Have just this moment received by special messenger very joyful news—if it’s not false. Bennigsen seems to have obtained a complete victory over Buonaparte at Eylau. In Petersburg everyone is rejoicing, and the rewards sent to the army are innumerable. Though he is a German—I congratulate him! I can’t make out what the commander at Krchevo—a certain Khandrikv—is up to; till now the additional men and provisions have not arrived. Gallop off to him at once and say I’ll have his head off if everything is not here in a week. Have received another letter about the Preussisch-Eylau battle from Ptenka—he took part in it—and it’s all true. When mischief-makers don’t meddle even a German beats Buonaparte. He is said to be fleeing in great disorder. Mind you gallop off to Krchevo without delay and carry out instructions!

Prince Andrew sighed and broke the seal of another envelope. It was a closely written letter of two sheets from Bilbin. He folded it up without reading it and reread his father’s letter, ending with the words: “Gallop off to Krchevo and carry out instructions!”

“No, pardon me, I won’t go now till the child is better,” thought he, going to the door and looking into the nursery.

Princess Mary was still standing by the cot, gently rocking the baby.

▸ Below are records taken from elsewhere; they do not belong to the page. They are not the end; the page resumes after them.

(* ===== verification/TxTypes.v ===== *)
(** * Transactions as data: core/types/transaction.go, tx_dynamic_fee.go, transaction_signing.go, hashing.go and TransactionToMessage

    A transaction holds the data of a DynamicFeeTx, its only kind.  The numbers of the
    data are set, as NewTx and the decoders set them.  The signature scheme is not part
    of the repository: the lengths of keys and signatures and the address of a key are
    parameters. *)

From S2P Require Import Prelude RlpRaw RlpEncode RlpStream RlpTyped TrieNode TrieStore TrieOps StateAccess State Header Uint256 VmAnalysis VmCore VmGas VmInstr VmInterp TxTransition.

Record DynamicFeeTx := MkDynamicFeeTx {
  tx_ChainID : Z;
  tx_Nonce : Z;
  tx_GasTipCap : Z;
  tx_GasFeeCap : Z;
  tx_Gas : Z;
  tx_To : option bytes;
  tx_Value : Z;
  tx_Data : bytes;
  tx_AccessList : list (bytes * list bytes);
  tx_PublicKey : bytes;
  tx_Signature : bytes
}.

Definition DynamicFeeTxType : Z := 0x02.

(** The errors of the package besides those of rlp *)
Inductive types_error :=
| errShortTypedTx | ErrTxTypeNotSupported | ErrInvalidChainId | ErrGasFeeCapTooLow | rlpError (e : rlp_error).

Definition of_rlp {A} (o : go A) : outcome types_error A :=
  match o with Ok x => Ok x | Err e => Err (rlpError e) | Panic => Panic | OutOfFuel => OutOfFuel end.

(** ** Encoding *)

(** The fields of structs as the encoder sees them; none is optional. *)
Definition struct_of (l : list rval) : rval := VStruct (map (fun x => (x, (false, false))) l).

Definition tuple_rval (t : bytes * list bytes) : rval := struct_of [VByteArray (fst t); VSlice false (map VByteArray (snd t))].

Definition tx_rval (tx : DynamicFeeTx) : rval :=
  struct_of [VBigPtr (Some (tx_ChainID tx)); VUint (tx_Nonce tx); VBigPtr (Some (tx_GasTipCap tx)); VBigPtr (Some (tx_GasFeeCap tx)); VUint (tx_Gas tx);
             VPtr KString (VByteArray <$> tx_To tx); VBigPtr (Some (tx_Value tx)); VBytes (tx_Data tx); VSlice false (map tuple_rval (tx_AccessList tx));
             VBytes (tx_PublicKey tx); VBytes (tx_Signature tx)].

(** The types of the fields *)
Definition tuple_type : rtype := TStruct [(TByteArray 20, false); (TSlice (TByteArray 32), false)].

Definition tx_type : rtype :=
  TStruct (map (fun t => (t, false)) [TBigPtr; TUint 8; TBigPtr; TBigPtr; TUint 8; TNilPtr KString (TByteArray 20); TBigPtr; TByteSlice; TSlice tuple_type; TByteSlice; TByteSlice]).

(** The fields that decoding set *)
Definition array_of (v : rval) : option bytes := match v with VByteArray b => Some b | _ => None end.

Definition tuple_of (v : rval) : option (bytes * list bytes) :=
  match v with
  | VStruct [(VByteArray a, _); (VSlice false keys, _)] => keys ← mapM array_of keys; Some (a, keys)
  | _ => None
  end.

Definition tx_of (v : rval) : option DynamicFeeTx :=
  match v with
  | VStruct [(VBigPtr (Some chain), _); (VUint nonce, _); (VBigPtr (Some tip), _); (VBigPtr (Some cap), _); (VUint gas, _); (VPtr _ to, _); (VBigPtr (Some value), _);
             (VBytes data, _); (VSlice false al, _); (VBytes pk, _); (VBytes sig, _)] =>
      to ← match to with Some a => Some <$> array_of a | None => Some None end;
      al ← mapM tuple_of al;
      Some (MkDynamicFeeTx chain nonce tip cap gas to value data al pk sig)
  | _ => None
  end.

(** encodeTyped into a bytes.Buffer that holds [w] *)
Definition encodeTyped (pooled : encBuffer) (tx : DynamicFeeTx) (w : bytes) : go bytes := Encode pooled (w ++ [DynamicFeeTxType]) (tx_rval tx).

Definition MarshalBinary (pooled : encBuffer) (tx : DynamicFeeTx) : go bytes := encodeTyped pooled tx [].

(** Transaction.EncodeRLP to a writer *)
Definition Transaction_EncodeRLP `{io_Writer W} (pooled : encBuffer) (tx : DynamicFeeTx) (w : W) : go W :=
  buf ← encodeTyped pooled tx [];
  Encode pooled w (VBytes buf).

Definition DynamicFeeTx_decode (pooled : Stream) (input : bytes) : outcome types_error DynamicFeeTx :=
  v ← of_rlp (DecodeBytes_into pooled tx_type input);
  match tx_of v with Some tx => Ok tx | None => Panic end.

Definition decodeTyped (pooled : Stream) (b : bytes) : outcome types_error DynamicFeeTx :=
  if len b <=? 1 then Err errShortTypedTx
  else if negb (nth 0 b 0 =? DynamicFeeTxType) then Err ErrTxTypeNotSupported
  else DynamicFeeTx_decode pooled (drop 1 b).

Definition UnmarshalBinary (pooled : Stream) (b : bytes) : outcome types_error DynamicFeeTx := decodeTyped pooled b.

(** ** Hashes *)

Definition prefixedRlpHash `{Hasher} (pooled : encBuffer) (prefix : Z) (x : rval) : go bytes :=
  match Encode pooled ([prefix] : bytes) x with
  | Ok written => Ok (sum256 written)
  | Err _ => Ok (sum256 [prefix])
  | Panic => Panic
  | OutOfFuel => OutOfFuel
  end.

Definition Transaction_Hash `{Hasher} (pooled : encBuffer) (tx : DynamicFeeTx) : go bytes := prefixedRlpHash pooled DynamicFeeTxType (tx_rval tx).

“Ah yes, and what else did he say that’s unpleasant?” thought Prince Andrew, recalling his father’s letter. “Yes, we have gained a victory over Bonaparte, just when I’m not serving. Yes, yes, he’s always poking fun at me.... Ah, well! Let him!” And he began reading Bilbin’s letter which was written in French. He read without understanding half of it, read only to forget, if but for a moment, what he had too long been thinking of so painfully to the exclusion of all else.





CHAPTER IX

Bilbin was now at army headquarters in a diplomatic capacity, and though he wrote in French and used French jests and French idioms, he described the whole campaign with a fearless self-censure and self-derision genuinely Russian. Bilbin wrote that the obligation of diplomatic discretion tormented him, and he was happy to have in Prince Andrew a reliable correspondent to whom he could pour out the bile he had accumulated at the sight of all that was being done in the army. The letter was old, having been written before the battle at Preussisch-Eylau.

“Since the day of our brilliant success at Austerlitz,” wrote Bilbin, “as you know, my dear prince, I never leave headquarters. I have certainly acquired a taste for war, and it is just as well for me; what I have seen during these last three months is incredible.

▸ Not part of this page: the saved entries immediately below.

(** ** Execution *)

(** The world when the machine is done, by its error *)
Definition ran (msg : Message) (sw0 : saved_world) (ret : bytes) (err : option vm_error) (sw : saved_world) : Prop :=
  match m_To msg with
  | Some _ => err ≠ None → sw_now sw = change (m_From msg) (with_nonce (u64 (w_Nonce (m_From msg) (sw_now sw0) + 1))) (sw_now sw0)
  | None => ∃ a, created_world (m_From msg) sw0 ret a err sw
  end.

(** The world in which what is left of the gas is paid back, and the producer is paid *)
Definition tip_of (env : vm_env) (msg : Message) : Z := Z.min (m_GasTipCap msg) (m_GasFeeCap msg - BaseFee env).

Definition settled (env : vm_env) (msg : Message) (used : Z) (w : world) : world :=
  change (Coinbase env) (credit (used * tip_of env msg)) (change (m_From msg) (credit ((m_GasLimit msg - used) * m_GasPrice msg)) w).

Section Run.
  Context (env : vm_env) (Henv : env_ok env) (precompiles : list bytes).

(** *** On an interpreter that ends *)

Section Runner.
  Context (n : Z) (run : runner (SDB := SDB)) (Hrun : run_ok n run).

Lemma run_message_ok msg gas (z : zvm) sw :
  vm_ready z sw gas → gas <= n → readOnly z = false → address_ok (m_From msg) →
  (∀ a, m_To msg = Some a → address_ok a ∧ is_Some (w_access (sw_now sw) !! a)) →
  bytes_ok (m_Data msg) → len (m_Data msg) < 2 ^ 63 → (m_To msg = None → len (m_Data msg) <= MaxInitCodeSize) → 0 <= m_Value msg →
  ∃ ret gas' err z', run_message env run msg gas z = Ok (ret, gas', err, z') ∧ left_over (ran msg sw ret err) false z sw gas ret gas' z'.
Proof.
  intros [Hs Hw Hz Hg Hp] Hgn Hro Hf Hto Hb Hl Hc Hv. unfold run_message, ran. destruct (m_To msg) as [to |].
  - destruct (Hto to eq_refl) as [Ha Hacc].
    destruct (steps_read false (db_GetNonce (m_From msg)) _ _ sw sw (steps_refl _ _ _ Hs Hw) (fun t Ht => law_GetNonce _ t sw Ht)) as (s1 & -> & H1).
    set (k := u64 (w_Nonce (m_From msg) (sw_now sw) + 1)). pose proof (u64_range (w_Nonce (m_From msg) (sw_now sw) + 1)) as Hn. fold k in Hn.
    destruct (SetNonce_steps (m_From msg) k s1 sw sw H1 Hn) as (sw2 & [Hs2 Hg2 Hw2 Hev2 Hr2] & Enow).
    destruct (Call_ok env n run Hrun (eo_precompiles _ Henv) (AccountRef (m_From msg)) to (m_Data msg) gas (m_Value msg) (with_state (db_SetNonce (m_From msg) k s1) z) sw2)
      as (ret & gas' & err & z' & E & (sw' & Hs' & Hg' & Hro' & Hd' & Hz' & Hb' & Hgas & Hw' & Hev & Hpot & HR)); try done; try lia;
      try (by apply with_state_ok); try (by apply (ev_access _ _ _ Hev2)); try (cbn [readOnly with_state]; by rewrite Hro); try (unfold potential in *; by rewrite Hr2).
    + exists ret, gas', err, z'. split; [done |]. cbn [readOnly with_state] in *. rewrite Hro in Hev. exists sw'. split_and!; try done; try lia.
      * by eapply grows_trans.
      * by eapply evolves_trans.
      * unfold potential in *. by rewrite Hr2 in Hpot.
      * intros He. by rewrite (HR He).
  - destruct (Create_ok env n run Hrun (AccountRef (m_From msg)) (m_Data msg) gas (m_Value msg) z sw (eo_pool _ Henv) Hf)
      as (ret & a & gas' & err & z' & E & Hcr); try done; try lia; [by apply Hc |].
    exists ret, gas', err, z'. split; [by rewrite E |].
    destruct Hcr as (sw' & Hs' & Hg' & Hro' & Hd' & Hz' & Hb' & Hgas & Hw' & Hev & Hpot & HR). exists sw'. split_and!; try done; try lia. by exists a.
Qed.

(** The world in which the message's addresses are accessed *)
Definition accessed (msg : Message) (sw : saved_world) : saved_world :=
  MkSaved (with_access (prepared (m_From msg) (Coinbase env) (m_To msg) precompiles (m_AccessList msg)) (sw_now sw)) [] (sw_next sw).

Lemma perform_message_ok msg gas pool (z : zvm) sw :
  vm_ready z sw gas → gas <= n → sw_saved sw = [] → readOnly z = false → address_ok (m_From msg) → (∀ a, m_To msg = Some a → address_ok a) →
  bytes_ok (m_Data msg) → len (m_Data msg) < 2 ^ 63 → (m_To msg = None → len (m_Data msg) <= MaxInitCodeSize) → 0 <= m_Value msg →
  ∃ ret left err z' sw', perform_message env precompiles run msg (MkTransition pool gas (m_GasLimit msg) z) = Ok (ret, left, err, z') ∧
    0 <= left <= gas ∧ models (z_state z') sw' ∧ world_ok (sw_now sw') ∧ gains 0 (sw_now (accessed msg sw)) (sw_now sw') ∧
    ran msg (accessed msg sw) ret err sw' ∧ zvm_ok z' ∧ readOnly z' = false.
Proof.
  intros [Hs Hw Hz Hg Hpot] Hgn Hsaved Hro Hf Hto Hb Hl Hc Hv. unfold perform_message. cbn [gp gasRemaining initialGas t_zvm].
  destruct (law_Prepare (m_From msg) (Coinbase env) (m_To msg) precompiles (m_AccessList msg) _ _ Hs Hsaved) as (s1 & -> & H1). cbn [mbind outcome_bind].
  destruct (run_message_ok msg gas (with_state s1 z) (accessed msg sw)) as (ret & left & err & z' & E2 & sw' & Hs' & _ & Hro' & _ & Hz' & _ & Hgas' & Hw' & Hev & _ & HR); try done.
  { constructor; [done | by apply (world_ok_same (sw_now sw)) | by apply with_state_ok | done | done]. }
  { intros a Ha. split; [by apply Hto |]. cbn. rewrite Ha. apply prepared_dst. }
  exists ret, left, err, z', sw'. split_and!; try done; try lia; [apply (ev_supply _ _ _ Hev) | by rewrite Hro'].
Qed.
End Runner.

(** The gas that is charged of what was spent: a fifth at most is refunded *)
Definition charged_gas (spent refund : Z) : Z := spent - Z.min (spent / 5) refund.

Lemma charged_gas_bounds spent refund : 0 <= spent → 0 <= refund → 0 <= charged_gas spent refund <= spent ∧ 4 * spent <= 5 * charged_gas spent refund.
Proof. intros Hs Hr. unfold charged_gas. pose proof (Z.mul_div_le spent 5 ltac:(lia)). pose proof (Z.div_pos spent 5 ltac:(lia) ltac:(lia)). lia. Qed.

Lemma refundGas_spec msg (st : StateTransition (SDB := SDB)) sw :
  models (z_state (t_zvm st)) sw → 0 <= w_refund (sw_now sw) → 0 <= gasRemaining st <= initialGas st → 0 <= gp st → gp st + initialGas st < 2 ^ 64 →
  let used := charged_gas (initialGas st - gasRemaining st) (w_refund (sw_now sw)) in
  ∃ s', refundGas 5 msg st = Ok (MkTransition (gp st + (initialGas st - used)) (initialGas st - used) (initialGas st) (with_state s' (t_zvm st))) ∧
    models s' (with_now (change (m_From msg) (credit ((initialGas st - used) * m_GasPrice msg)) (sw_now sw)) sw).
Proof.
  intros Hs Hr Hg Hp Hi used. unfold refundGas, gasUsed. rewrite (law_GetRefund _ _ Hs), (u64_id (initialGas st - gasRemaining st)) by lia.
  set (u := initialGas st - gasRemaining st) in *. set (refund := if w_refund (sw_now sw) <? u / 5 then w_refund (sw_now sw) else u / 5).
  assert (Hb : gasRemaining st + refund = initialGas st - used) by (unfold used, charged_gas, refund; case_if; zb; lia).
  pose proof (charged_gas_bounds u (w_refund (sw_now sw)) ltac:(lia) Hr) as Hu. fold used in Hu. rewrite u64_id by lia.
  unfold AddGas. case_if; zb; [unfold MaxUint64 in *; lia |]. cbn [mbind outcome_bind]. rewrite u64_id, Hb by lia.
  exists (db_AddBalance (m_From msg) ((initialGas st - used) * m_GasPrice msg) (z_state (t_zvm st))). split; [done | by apply credit_models].
Qed.

Lemma settle_message_spec msg ret err left pool (z : zvm) sw :
  models (z_state z) sw → 0 <= w_refund (sw_now sw) → 0 <= left <= m_GasLimit msg → 0 <= pool → pool + m_GasLimit msg < 2 ^ 64 →
  let used := charged_gas (m_GasLimit msg - left) (w_refund (sw_now sw)) in
  ∃ s', settle_message env false msg ret err (MkTransition pool left (m_GasLimit msg) z) =
      Ok (MkResult used err ret, MkTransition (pool + (m_GasLimit msg - used)) (m_GasLimit msg - used) (m_GasLimit msg) (with_state s' z)) ∧
    models s' (with_now (settled env msg used (sw_now sw)) sw).
Proof.
  intros Hs Hr Hl Hp Hpool used. pose proof (charged_gas_bounds (m_GasLimit msg - left) (w_refund (sw_now sw)) ltac:(lia) Hr) as Hu. fold used in Hu.
  destruct (refundGas_spec msg (MkTransition pool left (m_GasLimit msg) z) sw) as (s3 & E3 & H3); [done | done | cbn; lia | done | done |].
  cbn [initialGas gasRemaining gp t_zvm] in E3, H3. fold used in E3, H3. unfold settle_message. rewrite E3. cbn [mbind outcome_bind]. unfold pay_fee, gasUsed. cbn [andb with_db initialGas gasRemaining gp t_zvm].
  replace (m_GasLimit msg - (m_GasLimit msg - used)) with used by lia. rewrite u64_id by lia.
  eexists. split; [done |]. exact (credit_models _ _ _ _ H3).
Qed.

(** The three ends of a message: refused before anything changed, refused with its
    gas bought, or run. *)
Definition untouched (msg : Message) (sw : saved_world) (pool : Z) (e : core_error) (st : StateTransition (SDB := SDB)) : Prop :=
  gp st = pool ∧ models (z_state (t_zvm st)) sw.

Definition gas_kept (msg : Message) (sw : saved_world) (pool : Z) (e : core_error) (st : StateTransition (SDB := SDB)) : Prop :=
  gp st = pool - m_GasLimit msg ∧ models (z_state (t_zvm st)) (paid msg sw).

Definition prepared_world (msg : Message) (sw : saved_world) : saved_world :=
  MkSaved (with_access (prepared (m_From msg) (Coinbase env) (m_To msg) precompiles (m_AccessList msg)) (sw_now (paid msg sw))) [] (sw_next sw).

(** The message was run and [left] of its gas remained. *)
Definition executed (msg : Message) (sw : saved_world) (pool left : Z) (res : ExecutionResult) (st : StateTransition (SDB := SDB)) : Prop :=
  intrinsic msg <= m_GasLimit msg - left <= m_GasLimit msg ∧
  ∃ sw', UsedGas res = charged_gas (m_GasLimit msg - left) (w_refund (sw_now sw')) ∧ gp st = pool - UsedGas res ∧
    models (z_state (t_zvm st)) (with_now (settled env msg (UsedGas res) (sw_now sw')) sw') ∧ world_ok (sw_now sw') ∧
    gains 0 (sw_now (prepared_world msg sw)) (sw_now sw') ∧ ran msg (prepared_world msg sw) (ReturnData res) (r_Err res) sw' ∧
    zvm_ok (t_zvm st) ∧ readOnly (t_zvm st) = false.

Lemma executed_bounds msg sw pool left res st : executed msg sw pool left res st → 4 * intrinsic msg <= 5 * UsedGas res ∧ 0 <= UsedGas res <= m_GasLimit msg.
Proof.
  intros (Hl & sw' & -> & _ & _ & Hw & _). pose proof (refund_nonneg _ (wo_refund _ Hw)) as Hr.
  pose proof (u64_range (data_cost (m_Data msg) (bool_decide (m_To msg = None)) + access_cost (m_AccessList msg))) as Hi. fold (intrinsic msg) in Hi.
  pose proof (charged_gas_bounds (m_GasLimit msg - left) _ ltac:(lia) Hr). lia.
Qed.

Lemma paid_ready msg z sw pool s gas :
  tx_ready msg z sw pool → gas_bought msg (sw_now sw) pool → models s (paid msg sw) → 0 <= gas <= m_GasLimit msg →
  vm_ready (with_state s z) (paid msg sw) gas.
Proof.
  intros [[Hs Hw Hz Hg Hp] _ _ _ _ _ _ _ Hv _ Hprice] [Hbal _] Hm Hgas. constructor; [done | | by apply with_state_ok | lia |].
  - apply debit_ok; [| done]. pose proof (Z.mul_le_mono_nonneg_l (m_GasPrice msg) (m_GasFeeCap msg) (m_GasLimit msg)). lia.
  - unfold potential in *. cbn. lia.
Qed.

“I begin ab ovo. ‘The enemy of the human race,’ as you know, attacks the Prussians. The Prussians are our faithful allies who have only betrayed us three times in three years. We take up their cause, but it turns out that ‘the enemy of the human race’ pays no heed to our fine speeches and in his rude and savage way throws himself on the Prussians without giving them time to finish the parade they had begun, and in two twists of the hand he breaks them to smithereens and installs himself in the palace at Potsdam.

“‘I most ardently desire,’ writes the King of Prussia to Bonaparte, ‘that Your Majesty should be received and treated in my palace in a manner agreeable to yourself, and in so far as circumstances allowed, I have hastened to take all steps to that end. May I have succeeded!’ The Prussian generals pride themselves on being polite to the French and lay down their arms at the first demand.

“The head of the garrison at Glogau, with ten thousand men, asks the King of Prussia what he is to do if he is summoned to surrender.... All this is absolutely true.